Two major players here are the Telugu Desam Party and Janata Dal (United) Party, which hold 16 and 12 seats, respectively. Modi’s alliance would have only achieved 265 seats, seven below the majority mark without them.
Both parties are known to have switched loyalties before and only joined forces with Modi in the months before the 2024 election.
Reuters reported on Thursday, citing two anonymous sources, that the Telugu Desam Party is seeking federal funds to complete irrigation projects in the state of Andhra Pradesh and construction for its capital.
The Guardian’s South Asia correspondent Hannah Ellis-Petersen reported that the party also demands five Cabinet positions and the position of parliamentary speaker.
Meanwhile, the Janata Dal (United) party is asking for three Cabinet seats, per Ellis-Petersen.
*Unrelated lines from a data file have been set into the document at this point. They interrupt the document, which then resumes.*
Lemma heard_trans S D R got del l l' k1 k2 k3 R2 R3 e2 e2' e3 e3' :
  heard S D R got del l k1 k2 R2 e2 e2' ->
  heard S D R2 (got ++ e2) (del ++ e2') l' k2 k3 R3 e3 e3' ->
  heard S D R got del (l ++ l') k1 k3 R3 (e2 ++ e3) (e2' ++ e3').
Proof.
  intros [H1 H2 H3 H4 H5 H6 H7] [G1 G2 G3 G4 G5 G6 G7]. split; rewrite ?app_assoc; try done.
  - by eapply advances_trans.
  - auto.
  - by rewrite entry_bytes_app, reads_app, concat_app, H4, G4.
  - rewrite drops_app. intros [Hd1 Hd2]%app_eq_nil E. specialize (H5 Hd1 E) as ->.
    f_equal. apply G5; [done|]. by rewrite E.
  - congruence.
  - auto.
Qed.

Lemma advances_conv S R R' h h' c c' :
  advances S R (h <| conv := c |>) R' h' -> advances S R h R' (h' <| conv := c' |>).
Proof. intros [A B C]. by split. Qed.

Lemma tracks_conv S R got h c : tracks S R got (h <| conv := c |>) <-> tracks S R got h.
Proof. split; intros [A B C D]; by split. Qed.

(** A call that reads nothing. *)
Lemma heard_quiet S D R got del l k k' R' ps :
  Zlen S < SHORT -> hears S D R got del (handle k) -> reads l = [] ->
  tracks S R' got (handle k') -> advances S R (handle k) R' (handle k') ->
  outputs k' = outputs k ++ ps -> Forall (reply S R (handle k)) ps ->
  rcv_wnd (handle k') = rcv_wnd (handle k) ->
  heard S D R got del l k k' R' [] [].
Proof.
  intros Hs [Ht Ha Hg] El Ht' Had Eo Hps Ew. split.
  - rewrite !app_nil_r. split; [done| |done]. by eapply answers_advance.
  - done.
  - intros Ho. rewrite Eo. apply Forall_app.
    split; (eapply Forall_impl; [eassumption|]); intros p; by apply reply_advance.
  - by rewrite El.
  - done.
  - done.
  - rewrite !app_nil_r. intros (H1 & H2 & H3). split; [done|]. split; [|done].
    intros i Hi. by eapply had_forward; [..|apply H2].
Qed.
That would drastically change Modi’s government’s composition, which had all Cabinet positions filled by BJP members.
Local outlet The New Indian Express reported on Friday that the BJP was already considering dropping some of its previous Cabinet ministers, particularly out of a pool of 19 who lost big in their elections this year.
There are about 50 portfolios to be filled, but ministers often take multiple positions or share responsibilities, meaning a typical Cabinet is just below 30 members.
Still, Ellis-Petersen wrote that the BJP has set boundaries on what can be demanded.
It is said to be refusing to entertain that any key posts in defence, finance, home affairs and external affairs, or indeed transport, highways and railways, would go to anyone other than its own ministers.
Modi has so far secured the assent of his allies, who collectively declared this week that they would form a new government under him.
Yet the haggling for loyalties is new territory for Modi’s leadership, potentially marking a new era in how decisively he can project his vision over the country.
He didn’t have long to negotiate, either. Modi has already tendered his resignation to India’s president and is expected to be sworn in for his third term over the weekend.
The prime minister has campaigned heavily on India’s rising status in the global economy and promised to turn the country into the world’s manufacturing hub. He had boldly projected for the BJP to win 350 seats, with his coalition earning about 400 this year.
With his election victory far less decisive than expected, the Indian stock market posted its worst day in four years.
One of the major concerns from voters has been a surge in joblessness, particularly among young Indian graduates. India’s unemployment rate was 8.1% in April, up from 7.4% in March, per the Centre for Monitoring Indian Economy.